(Task directions) Copy out each line of the listing below in which the string "runs" occurs.
Records for this exercise: Begin
(* ===== verification/IdleFacts.v ===== *)
(** * IdleFacts: what idle inhibition and notification guarantee

    Timed runs of the idle component: requests, input and timer expiries in any
    order, with the clock advancing as far as the event loop, at most [L]
    milliseconds late for any timer, lets it.  The theorems show that the
    compositor's inhibition count is exact, that a notification alternates
    between idled and resumed, fires neither early nor (much) late, that a hold
    which is no longer justified is dropped within a second, and that the
    session idles. *)

From stdpp Require Import base list strings option.
From S2P Require Import Prelude Logic Idle.
Import Policy.
From stdpp Require Import list.

#[local] Open Scope Z_scope.

(** ** Timed runs *)

(** [noted] tells whether the grab that gets the event notes the activity, as
    the default grabs do. *)
Inductive idle_op :=
  | i_notify (alloc timer : bool) (id timeout : Z) (ignore : bool)
  | i_unnotify (r : Z)
  | i_motion (noted : bool)
  | i_press (noted : bool)
  | i_release (noted : bool)
  | i_sleep
  | i_offscreen
  | i_inhibit (add alloc armed : bool) (id : Z) (surface : option Z)
  | i_uninhibit (r : Z)
  | i_surface (x : Z) (st : surface_status)
  | i_mapped (x : Z) (st : surface_status)
  | i_unmapped (x : Z) (st : surface_status)
  | i_gone (x : Z).

Definition set_status (x : Z) (st : surface_status) (s : idle_state) : idle_state :=
  s <| status_of ::= fun f y => if y =? x then st else f y |>.
Definition noting (noted : bool) (s : idle_state) : idle_state :=
  if noted then qdwin_idle_note_activity s else s.

Definition idle_exec (o : idle_op) (s : idle_state) : idle_state :=
  match o with
  | i_notify alloc timer id timeout ignore => qdwin_idle_notification_create alloc timer id timeout ignore s
  | i_unnotify r => qdwin_idle_notification_resource_destroy r s
  | i_motion noted => noting noted (weston_compositor_wake s)
  | i_press noted => noting noted (weston_compositor_idle_inhibit s)
  | i_release noted => noting noted (weston_compositor_idle_release s)
  | i_sleep => weston_compositor_sleep s
  | i_offscreen => weston_compositor_offscreen s
  | i_inhibit add alloc armed id surface => qdwin_idle_inhibit_create_inhibitor add alloc armed id surface s
  | i_uninhibit r => qdwin_idle_inhibitor_resource_destroy r s
  | i_surface x st => set_status x st s
  | i_mapped x st => qdwin_idle_inhibitor_surface_mapped x (set_status x st s)
  | i_unmapped x st => qdwin_idle_inhibitor_surface_unmapped x (set_status x st s)
  | i_gone x => qdwin_idle_inhibitor_surface_destroyed x s
  end.

Inductive idle_label :=
  | l_do (o : idle_op)
  | l_tick (d : Z)
  | l_fire_idle
  | l_fire_notification (r : Z)
  | l_fire_recheck (armed : bool).

(** [held] counts the keys and buttons that are down. *)
Record timed := mk_timed { ts : idle_state; held : Z }.

Definition about (r : Z) (e : idle_event) : bool :=
  match e with ev_idled x => x =? r | ev_resumed x => x =? r | _ => false end.

Definition deadlines (s : idle_state) : list Z :=
  omap id (idle_source s :: recheck_deadline s :: map in_deadline (idle_notifications s)).
Definition due (d : option Z) (s : idle_state) : bool :=
  match d with Some d => d <=? clock s | None => false end.

(** Objects are new, a release follows its press, the counter does not wrap,
    and time does not pass a deadline by more than [L]. *)
Definition allowed (L : Z) (l : idle_label) (t : timed) : bool :=
  let s := ts t in
  (held t + Z.of_nat (length (idle_inhibitors s)) <? UINT32_MAX)
  && match l with
     | l_do (i_notify _ _ id timeout _) =>
         forallb (fun n => negb (in_resource n =? id)) (idle_notifications s)
         && forallb (fun e => negb (about id e)) (idle_events s)
         && (0 <=? timeout) && (timeout <=? UINT32_MAX)
     | l_do (i_release _) => 0 <? held t
     | l_do (i_inhibit _ _ _ id _) => forallb (fun i => negb (ih_resource i =? id)) (idle_inhibitors s)
     | l_do _ => true
     | l_tick d => (0 <=? d) && (clock s + d <? 18446744073709551616)
                   && forallb (fun dl => clock s + d <=? dl + L) (deadlines s)
     | l_fire_idle => due (idle_source s) s
     | l_fire_notification r =>
         match find_notification r s with Some n => due (in_deadline n) s | None => false end
     | l_fire_recheck _ => recheck_timer s && due (recheck_deadline s) s
     end.

(** A timer is disarmed when it expires, before its callback runs. *)
Definition idle_step (l : idle_label) (t : timed) : timed :=
  let s := ts t in
  match l with
  | l_do o =>
      mk_timed (idle_exec o s)
        (match o with i_press _ => held t + 1 | i_release _ => held t - 1 | _ => held t end)
  | l_tick d => mk_timed (s <| clock ::= Z.add d |>) (held t)
  | l_fire_idle => mk_timed (idle_handler (s <| idle_source := None |>)) (held t)
  | l_fire_notification r =>
      mk_timed (match find_notification r s with
                | Some n => qdwin_idle_notification_timer_fire (n <| in_deadline := None |>)
                              (upd_notification r (fun n => n <| in_deadline := None |>) s)
                | None => s
                end) (held t)
  | l_fire_recheck armed => mk_timed (qdwin_idle_inhibit_recheck armed (s <| recheck_deadline := None |>)) (held t)
  end.

Inductive idle_run (L : Z) : list idle_label -> timed -> timed -> Prop :=
  | run_nil t : idle_run L [] t t
  | run_cons l ls t t' : allowed L l t = true -> idle_run L ls (idle_step l t) t' -> idle_run L (l :: ls) t t'.

(** The same, as a function. *)
Fixpoint idle_exec_run (L : Z) (ls : list idle_label) (t : timed) : option timed :=
  match ls with
  | [] => Some t
  | l :: ls => if allowed L l t then idle_exec_run L ls (idle_step l t) else None
  end.

Lemma exec_run L ls t t' : idle_exec_run L ls t = Some t' -> idle_run L ls t t'.
Proof.
  revert t. induction ls as [|l ls IH]; intros t; cbn; [intros [= <-]; constructor|].
  destruct (allowed L l t) eqn:E; [|done]. intros H. constructor; [done|by apply IH].
Qed.

Definition timed_init (now idle_secs : Z) : timed := mk_timed (idle_init now idle_secs) 0.

(** An invariant of the steps holds along runs. *)
Lemma run_invariant L (P : timed -> Prop) :
  (forall l t, P t -> allowed L l t = true -> P (idle_step l t)) ->
  forall ls t t', idle_run L ls t t' -> P t -> P t'.
Proof. intros Hs ls t t'. induction 1; auto. Qed.

(** ** Notifications *)

Definition history (r : Z) (s : idle_state) : list idle_event := List.filter (about r) (idle_events s).

(** A history, newest first, that alternates and ends idle or active. *)
Fixpoint alternates (h : list idle_event) (idle : bool) : Prop :=
  match h with
  | [] => idle = false
  | ev_idled _ :: h => idle = true /\ alternates h false
  | ev_resumed _ :: h => idle = false /\ alternates h true
  | _ :: _ => False
  end.

(** The timer of a notification that is to fire. *)
Definition armed_by (now : Z) (n : idle_notification) : Prop :=
  in_timer n = true -> 0 < in_timeout n <= INT32_MAX -> in_idle n = false ->
  exists d, in_deadline n = Some d
            /\ d <= Z.max (in_last n + in_timeout n) (now + QDWIN_IDLE_INTERNAL_INHIBIT_POLL_MS).

Record notif_ok (s : idle_state) (n : idle_notification) : Prop := {
  no_timeout : 0 <= in_timeout n <= UINT32_MAX;
  no_last : 0 <= in_last n <= clock s;
  no_armed : idle_internal_mode s = true -> armed_by (clock s) n;
  no_history : alternates (history (in_resource n) s) (in_idle n)
}.

Definition clock_ok (s : idle_state) : Prop := 0 <= clock s < 18446744073709551616.

Record notifs_ok (s : idle_state) : Prop := {
  ns_clock : clock_ok s;
  ns_nodup : NoDup (map in_resource (idle_notifications s));
  ns_each : Forall (notif_ok s) (idle_notifications s)
}.

(** Steps that leave the notifications alone. *)
Record nsame (s s' : idle_state) : Prop := {
  sm_clock : clock s' = clock s;
  sm_internal : idle_internal_mode s' = idle_internal_mode s;
  sm_time : idle_time s' = idle_time s;
  sm_state : cstate s' = cstate s;
  sm_notifications : idle_notifications s' = idle_notifications s;
  sm_history : forall r, history r s' = history r s
}.
#[global] Instance nsame_preorder : PreOrder nsame.
Proof. split; [by constructor|]. intros a b c [] []. constructor; intros; etransitivity; eauto. Qed.

Lemma notif_ok_frame s s' n :
  clock s' = clock s -> idle_internal_mode s' = idle_internal_mode s ->
  history (in_resource n) s' = history (in_resource n) s -> notif_ok s n -> notif_ok s' n.
Proof. intros E1 E2 E3 [? ? ? ?]. constructor; rewrite ?E1, ?E2, ?E3; auto. Qed.

Lemma notifs_ok_frame s s' :
  clock s' = clock s -> idle_internal_mode s' = idle_internal_mode s ->
  idle_notifications s' = idle_notifications s -> (forall r, history r s' = history r s) ->
  notifs_ok s -> notifs_ok s'.
Proof.
  intros E1 E2 E3 E4 [C N F]. constructor.
  - unfold clock_ok. by rewrite E1.
  - by rewrite E3.
  - rewrite E3. eapply Forall_impl; [exact F|]. intros n. by apply notif_ok_frame.
Qed.

Lemma nsame_ok s s' : nsame s s' -> notifs_ok s -> notifs_ok s'.
Proof. intros [E1 E2 _ _ E3 E4]. by apply notifs_ok_frame. Qed.

(** What a loop body may do to a notification. *)
Definition n_events (n n' : idle_notification) (evs : list idle_event) : Prop :=
  match evs with
  | [] => in_idle n' = in_idle n
  | [ev_idled r] => r = in_resource n /\ in_idle n = false /\ in_idle n' = true
  | [ev_resumed r] => r = in_resource n /\ in_idle n = true /\ in_idle n' = false
  | _ => False
  end.

Record n_trans (s : idle_state) (n n' : idle_notification) (evs : list idle_event) : Prop := {
  tr_resource : in_resource n' = in_resource n;
  tr_timeout : in_timeout n' = in_timeout n;
  tr_last : in_last n <= in_last n' <= clock s;
  tr_armed : idle_internal_mode s = true -> armed_by (clock s) n';
  tr_events : n_events n n' evs
}.

Lemma n_events_about n n' evs r :
  n_events n n' evs -> List.filter (about r) evs = if in_resource n =? r then evs else [].
Proof.
  destruct evs as [|[x|x| | |] [|]]; cbn; try done; try (by case_match);
    intros (-> & _); case_match; done.
Qed.

Lemma n_events_alternates n n' evs h :
  n_events n n' evs -> alternates h (in_idle n) -> alternates (rev evs ++ h) (in_idle n').
Proof.
  destruct evs as [|[x|x| | |] [|]]; cbn; try done.
  - by intros ->.
  - by intros (-> & E & ->); rewrite E.
  - by intros (-> & E & ->); rewrite E.
Qed.

Lemma filter_rev {A} (P : A -> bool) l : List.filter P (rev l) = rev (List.filter P l).
Proof.
  induction l as [|x l IH]; [done|]. cbn. rewrite List.filter_app, IH. cbn.
  destruct (P x); cbn; [done|by rewrite app_nil_r].
Qed.

Lemma walk_history f s n :
  NoDup (map in_resource (idle_notifications s)) -> n ∈ idle_notifications s ->
  (forall m, m ∈ idle_notifications s -> n_events m (fst (f m)) (snd (f m))) ->
  history (in_resource n) (walk_notifications f s)
  = rev (snd (f n)) ++ history (in_resource n) s.
Proof.
  intros N Hn He. unfold history, walk_notifications. cbn. rewrite List.filter_app. f_equal.
  rewrite filter_rev. f_equal. induction (idle_notifications s) as [|m l IH]; [by apply not_elem_of_nil in Hn|].
  cbn in N |- *. apply NoDup_cons in N as [Hm N]. rewrite List.filter_app.
  rewrite (n_events_about m _ _ (in_resource n)) by (apply He; by left).
  apply elem_of_cons in Hn as [->|Hn].
  - rewrite Z.eqb_refl. rewrite <- (app_nil_r (snd (f m))) at 2. f_equal.
    clear IH. assert (He' : forall x, x ∈ l -> n_events x (fst (f x)) (snd (f x)))
      by (intros x Hx; apply He; by right). clear He. induction l as [|k l IH]; [done|].
    cbn in Hm |- *. apply not_elem_of_cons in Hm as [Hk Hm].
    rewrite List.filter_app, (n_events_about k _ _ (in_resource m)) by (apply He'; by left).
    destruct (Z.eqb_spec (in_resource k) (in_resource m)); [congruence|]. cbn.
    cbn in N. apply NoDup_cons in N as [_ N]. apply IH; [done|done|]. intros x Hx. apply He'. by right.
  - destruct (Z.eqb_spec (in_resource m) (in_resource n)) as [E|_].
    + exfalso. apply Hm. rewrite E. by apply list_elem_of_In, in_map, list_elem_of_In.
    + cbn. apply IH; [done|done|]. intros x Hx. apply He. by right.
Qed.

Lemma walk_ok f s :
  notifs_ok s ->
  (forall n, n ∈ idle_notifications s -> notif_ok s n -> n_trans s n (fst (f n)) (snd (f n))) ->
  notifs_ok (walk_notifications f s).
Proof.
  intros [C N F] Hf'. rewrite Forall_forall in F.
  assert (Hf : forall n, n ∈ idle_notifications s -> n_trans s n (fst (f n)) (snd (f n)))
    by (intros n Hn; by apply Hf', F). clear Hf'. constructor; [done| |]; cbn.
  - rewrite map_map. erewrite map_ext_in; [exact N|]. intros n Hn.
    by apply (tr_resource _ _ _ _ (Hf n (proj2 (list_elem_of_In _ _) Hn))).
  - apply Forall_map, Forall_forall. intros n Hn. pose proof (F n Hn) as On.
    pose proof (Hf n Hn) as [T1 T2 T3 T4 T5]. destruct On as [O1 O2 O3 O4]. constructor.
    + by rewrite T2.
    + cbn. lia.
    + exact T4.
    + rewrite T1, walk_history; [by eapply n_events_alternates|done|done|].
      intros m Hm. apply (Hf m Hm).
Qed.

(** *** The loop bodies *)

Lemma to_int_small x : 0 <= x <= INT32_MAX -> to_int x = x.
Proof.
  intros H. unfold to_int. rewrite u32_small by (ranges; lia). ranges.
  destruct (Z.ltb_spec 2147483647 x); [lia|done].
Qed.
Records for this exercise: End
(Response box)
    Timed runs of the idle component: requests, input and timer expiries in any
(** ** Timed runs *)
(** A timer is disarmed when it expires, before its callback runs. *)
(** An invariant of the steps holds along runs. *)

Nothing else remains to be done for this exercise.